Physiology (High-Level) Drives Mechanism (Low-Level) and Not the Other Way Around
It is important to note that the physiological needs of an organism under specific conditions select for given mechanisms available to fulfill the function—and not vice versa. The specific molecular mechanisms to achieve a given physiological function can vary considerably, even among not-so-distant evolutionarily related microorganisms.
A clear-cut boundary between the biology of mechanisms and physiology in our perspective is the distinction between activator and repressors vs. inducible and repressible systems. Terms like activator and repressor in the description of gene regulators are required when describing mechanisms. Furthermore, genes subject to activation can be induced or repressed just as genes subject to repression, in the sense of being negatively regulated, can be induced or repressed. For instance, the classic LacI repressor is a player of an inducible system since, in the absence of glucose, when lactose is present and is incorporated into the cell, allolactose will bind to LacI, provoking its unbinding from the operator sites and inducing transcription of the lac operon. In our opinion the terms “inducible” and “repressible systems” as a consequence of the appearance of a signal belong to physiology, whereas the type of regulator characterizes their mechanisms.
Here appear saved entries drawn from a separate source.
(** What removing the proxy of a key does to the rest. *)
Lemma remove_proxy_spec key s :
  pm_inv s →
  let s' := (remove_proxy key s).1 in
  (remove_proxy key s).2 = Ok tt ∧ pm_inv s' ∧
  pm_proxies s'.1 = delete key (pm_proxies s.1) ∧ pm_records s'.1 = delete key (pm_records s.1).
Proof.
  intros Hinv. destruct s as [m r]. unfold remove_proxy. cbv [mbind st_bind pm_get]. cbv zeta. cbn [fst snd].
  destruct (pm_proxies m !! key) as [h|] eqn:Hh; simpl.
  2:{ split; [done|]. split; [done|]. rewrite !delete_id; [done| |done].
      apply not_elem_of_dom. change (key ∉ dom (pm_records (m, r).1)).
      rewrite <- (pi_records _ _ Hinv). by apply not_elem_of_dom. }
  assert (∀ p r0, ∃ r1, release_port p r0 = (r1, Ok tt) ∧ held_ports r1 = held_ports r0 ∖ {[p]}) as Hrel.
  { intros p r0. destruct (release_port_spec p r0) as [E1 E2]. destruct (release_port p r0); simpl in *.
    subst. eauto. }
  destruct h as [t|n addr id|n|k|k|u|n [t|]]; simpl.
  - unfold close_port, on_rc, zoom. simpl. destruct (Hrel (tp_remote_port t) r) as (r1 & -> & E). simpl.
    split; [done|]. split; [|done]. by apply (detach_inv (m, r) key (PTcp t)).
  - pose proof (pi_members _ _ Hinv _ _ _ _ Hh) as (-> & g & Hg & Ht & Hin). simpl in Hg, Ht, Hin.
    unfold close_member. cbv [mbind st_bind pm_get]. cbn [fst snd pm_group_heap pm_set_proxies]. rewrite Hg.
    pose proof (retain_backends_ids key g) as Hids. pose proof (retain_backends_empty key g) as Hempty.
    assert (NoDup (ids (g_backends (retain_backends key g).1))) as Hnd.
    { destruct (pi_groups _ _ Hinv _ _ Ht) as (g0 & Hl & [_ Hn _] & _). simpl in Hl.
      assert (g0 = g) as -> by congruence. by apply retain_backends_NoDup. }
    assert (g_group_id (retain_backends key g).1 = g_group_id g) as Hgid by done.
    assert (g_remote_port (retain_backends key g).1 = g_remote_port g) as Hport by done.
    destruct (retain_backends key g) as [g' empty]. simpl in *.
    pose proof (alter_is_insert _ _ (fun _ => g') _ Hg) as Halt.
    destruct empty.
    + unfold on_rc, zoom. simpl. destruct (Hrel (g_remote_port g) r) as (r1 & -> & E). simpl.
      split; [done|]. split; [|done]. eapply (dissolve_inv (m, r) key n addr g g'); try done.
      intros id Hid. apply dec_stable. intros Hne. assert (id ∈ ids (g_backends g')) as Hin' by (by apply Hids).
      rewrite (proj1 Hempty eq_refl) in Hin'. by apply not_elem_of_nil in Hin'.
    + split; [done|]. split; [|done]. eapply (leave_inv (m, r) key n addr g g'); try done.
      intros E. by apply Hempty in E.
  - split; [done|]. split; [|done]. by apply (detach_inv (m, r) key (PStcp n)).
  - split; [done|]. split; [|done]. by apply (detach_inv (m, r) key (PHttp k)).
  - split; [done|]. split; [|done]. by apply (detach_inv (m, r) key (PHttps k)).
  - unfold close_port, on_rc, zoom. simpl. destruct (Hrel (ud_remote_port u) r) as (r1 & -> & E). simpl.
    split; [done|]. split; [|done]. by apply (detach_inv (m, r) key (PUdp u)).
  - unfold close_port, on_rc, zoom. simpl. cbv [mbind st_bind]. simpl.
    destruct (Hrel (tp_remote_port t) r) as (r1 & -> & E). simpl.
    split; [done|]. split; [|done]. by apply (detach_inv (m, r) key (PXtcp n (Some t))).
  - split; [done|]. split; [|done]. by apply (detach_inv (m, r) key (PXtcp n None)).
Qed.

Lemma remove_proxies_spec keys s :
  pm_inv s →
  let s' := (remove_proxies keys s).1 in
  (remove_proxies keys s).2 = Ok tt ∧ pm_inv s' ∧
  ∀ k, pm_proxies s'.1 !! k = if decide (k ∈ keys) then None else pm_proxies s.1 !! k.
Proof.
  revert s. induction keys as [|key keys IH]; intros s Hinv; cbn [remove_proxies].
  - split; [done|]. split; [done|]. intros k. by rewrite decide_False by apply not_elem_of_nil.
  - cbv [mbind st_bind]. destruct (remove_proxy_spec key s Hinv) as (Hok & Hinv1 & Hp & _).
    destruct (remove_proxy key s) as [s1 x]. simpl in *. subst x.
    destruct (IH s1 Hinv1) as (Hok2 & Hinv2 & Hk). split; [done|]. split; [done|].
    intros k. rewrite Hk, Hp. destruct (decide (k = key)) as [->|Hne].
    + rewrite lookup_delete_eq, (decide_True (P := key ∈ key :: keys)) by (apply elem_of_cons; by left).
      by destruct (decide (key ∈ keys)).
    + rewrite lookup_delete_ne by done.
      destruct (decide (k ∈ keys)) as [Hin|Hin]; [rewrite decide_True|rewrite decide_False]; try done;
        rewrite elem_of_cons; naive_solver.
Qed.

(** ** Registering proxies *)

Lemma pm_inv_weaken exc s : pm_inv s → pm_inv_but exc s.
Proof.
  intros [Hrec Hports Hgroups Hmem Hfresh]. split; try done. intros gid addr Hg.
  destruct (Hgroups gid addr Hg) as (g & Hl & Hok & [Hb|Hb]); [|done]. eauto 10.
Qed.

(** A new group, still without backends. *)
Lemma new_group_inv s gid g r' :
  pm_inv s → pm_tcp_groups s.1 !! gid = None → g_group_id g = gid → g_backends g = [] →
  g_remote_port g ∉ held_ports s.2 → held_ports r' = held_ports s.2 ∪ {[g_remote_port g]} →
  pm_inv_but (Some gid)
    (pm_set_groups (<[gid := pm_next_group s.1]> (pm_tcp_groups s.1))
       (<[pm_next_group s.1 := g]> (pm_group_heap s.1)) (pm_next_group s.1 + 1) s.1, r').
Proof.
  intros [Hrec Hports Hgroups Hmem Hfresh] Hgid Hid Hb Hp Hheld.
  assert (∀ gid' a, pm_tcp_groups s.1 !! gid' = Some a → a ≠ pm_next_group s.1) as Hne.
  { intros gid' a Ha. apply Hfresh in Ha. lia. }
  split; simpl.
  - done.
  - rewrite Hheld. apply (ports_owned_add _ _ _ (OGroup gid) _ Hports Hp). intros [k|gid'] q; simpl.
    + naive_solver.
    + destruct (decide (gid' = gid)) as [->|Hng].
      * rewrite lookup_insert_eq, Hgid. split.
        -- intros (a & g0 & [= <-] & Hl & <-). rewrite lookup_insert_eq in Hl. naive_solver.
        -- intros [(? & ? & ? & _)|[_ ->]]; [done|]. exists (pm_next_group s.1), g. by rewrite lookup_insert_eq.
      * rewrite lookup_insert_ne by done. split.
        -- intros (a & g0 & Ha & Hl & <-). rewrite lookup_insert_ne in Hl by (by apply not_eq_sym, (Hne gid')).
           left. eauto.
        -- intros [(a & g0 & Ha & Hl & <-)|[[= ->] _]]; [|done]. exists a, g0.
           by rewrite lookup_insert_ne by (by apply not_eq_sym, (Hne gid')).
  - intros gid' a. destruct (decide (gid' = gid)) as [->|Hng].
    + rewrite lookup_insert_eq. intros [= <-]. exists g. rewrite lookup_insert_eq. split; [done|].
      split; [|by right]. split; [done|by rewrite Hb; constructor|].
      intros id Hin. rewrite Hb in Hin. by apply not_elem_of_nil in Hin.
    + rewrite lookup_insert_ne by done. intros Ha.
      destruct (Hgroups gid' a Ha) as (g0 & Hl & [Hi Hn Hms] & [Hb0|Hb0]); [|done]. exists g0.
      rewrite lookup_insert_ne by (by apply not_eq_sym, (Hne gid')). split; [done|]. split; [by split|by left].
  - intros k n a i Hk. destruct (Hmem _ _ _ _ Hk) as (-> & g0 & Hl & Ht & Hin). split; [done|]. exists g0.
    rewrite lookup_insert_ne by (by apply not_eq_sym, (Hne (g_group_id g0))). split; [done|]. split; [|done].
    rewrite lookup_insert_ne; [done|]. intros E. rewrite E in Hgid. congruence.
  - intros gid' a Ha. apply lookup_insert_Some in Ha as [[_ <-]|[_ Ha]]; [lia|]. apply Hfresh in Ha. lia.
Qed.

(** Creating a proxy: on failure nothing was registered and no port is held
    more than before; on success entering it under its fresh key restores the
    invariant. *)
Definition create_ok (key : string) (m : PM (Proxy * string)) : Prop :=
  ∀ s, pm_inv s → pm_proxies s.1 !! key = None →
  match m s with
  | (s', Ok (h, _)) =>
      pm_proxies s'.1 = pm_proxies s.1 ∧ pm_records s'.1 = pm_records s.1 ∧
      ∀ rec, pm_inv (pm_set_proxies (<[key := h]> (pm_proxies s'.1)) (<[key := rec]> (pm_records s'.1)) s'.1, s'.2)
  | (s', Err _) => s'.1 = s.1 ∧ held_ports s'.2 = held_ports s.2 ∧ pm_inv s'
  end.

Lemma pm_inv_held m r r' : pm_inv (m, r) → held_ports r' = held_ports r → pm_inv (m, r').
Proof.
  intros [Hrec Hports Hgroups Hmem Hfresh] E. split; try done. simpl in *. by rewrite E.
Qed.

Lemma create_with_port {A} (port : A → Z) (m : st R Error.t A) (mk : A → Proxy) (addr : A → string) key :
  takes_port port m → (∀ a, port_of (mk a) = Some (port a)) → (∀ a, is_member (mk a) = false) →
  create_ok key (a ← on_rc m; mret (mk a, addr a)).
Proof.
  intros Hm Hport Hmem s Hinv Hkey. destruct s as [pm r]. unfold on_rc, zoom. cbv [mbind st_bind].
  specialize (Hm r). simpl in *. destruct (m r) as [r' [a|e]]; simpl.
  - split; [done|]. split; [done|]. intros rec. apply (attach_inv (pm, r) key (mk a) _ _ rec); try done.
    by rewrite Hport.
  - split; [done|]. split; [done|]. by apply (pm_inv_held _ r).
Qed.

(** Joining the group at [addr], after which its listener is started. *)
Lemma join_steps s gid addr g key msg tx stcp :
  pm_inv_but (Some gid) s → pm_proxies s.1 !! key = None →
  pm_tcp_groups s.1 !! gid = Some addr → pm_group_heap s.1 !! addr = Some g →
  let b := mkBackend key (np_proxy_name msg) tx stcp (np_sk msg) in
  let m' := pm_set_groups (pm_tcp_groups s.1)
              (alter ensure_started addr (alter (add_backend b) addr (pm_group_heap s.1))) (pm_next_group s.1) s.1 in
  ∀ rec, pm_inv (pm_set_proxies (<[key := PGroupMember (np_proxy_name msg) addr key]> (pm_proxies m'))
                   (<[key := rec]> (pm_records m')) m', s.2).
Proof.
  intros Hinv Hkey Hgid Hg b m' rec.
  destruct (pi_groups _ _ Hinv _ _ Hgid) as (g0 & Hl & [_ Hn _] & _). assert (g0 = g) as -> by congruence.
  destruct (add_backend_ids b g Hn) as [Hnd Hids].
  assert (g_group_id (add_backend b g) = g_group_id g ∧ g_remote_port (add_backend b g) = g_remote_port g)
    as [Hi Hp] by (unfold add_backend; by destruct (negb _)).
  eapply (join_inv s key (np_proxy_name msg) gid addr g (ensure_started (add_backend b g))); try done.
  simpl. rewrite (alter_is_insert _ _ (add_backend b) _ Hg).
  rewrite (alter_is_insert _ _ _ (add_backend b g)) by apply lookup_insert_eq. apply insert_insert_eq.
Qed.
Cellular capabilities described as physiological activities are more likely to remain valid definitions as new research continues to expand and new mechanisms are discovered. An example of this challenge can be found in the discussion and update of major concepts of transcriptional regulation in bacteria (Mejía-Almonte et al., 2020). Whether the two levels (physiological, mechanistic) can be automatically distinguished through computational means and retrieved with the same ease that users enjoy with existing annotation platforms remains to be seen (Mejía-Almonte and Collado-Vides, 2019). Probably advanced, dedicated artificial intelligence approaches will have to be developed and adopted for boiling down the plethora of available data to predict useful and significant functionalities.
Physiology Versus Mechanisms (Molecular Biology)
We envision that ontologies and databases could/would provide data to test general hypotheses, such as “physiology is more conserved than the specific mechanisms to achieve a given function or biological program.” For this to happen biologically major terms that distinguish molecular biology and mechanistic descriptions from physiology need to be more clearly defined and incorporated into formal frameworks.
Biology is a very rich discipline with knowledge that goes from genetics to behavior, from structure to evolution and dynamics. It is noteworthy that this special journal issue addresses ontology and physiology, whereas most microbial genomic databases are still struggling with mechanisms, processes, and genetics (Kanehisa et al., 2017; Karp et al., 2019; Santos-Zavaleta et al., 2019; Ng et al., 2020; Keseler et al., 2021). Genomic databases gather what we can call genotypic properties, where activities of biomolecules are described but, so far, in the case of microbial organisms, without the precise description of the growing conditions under which a subset of genotypic properties are being actively used.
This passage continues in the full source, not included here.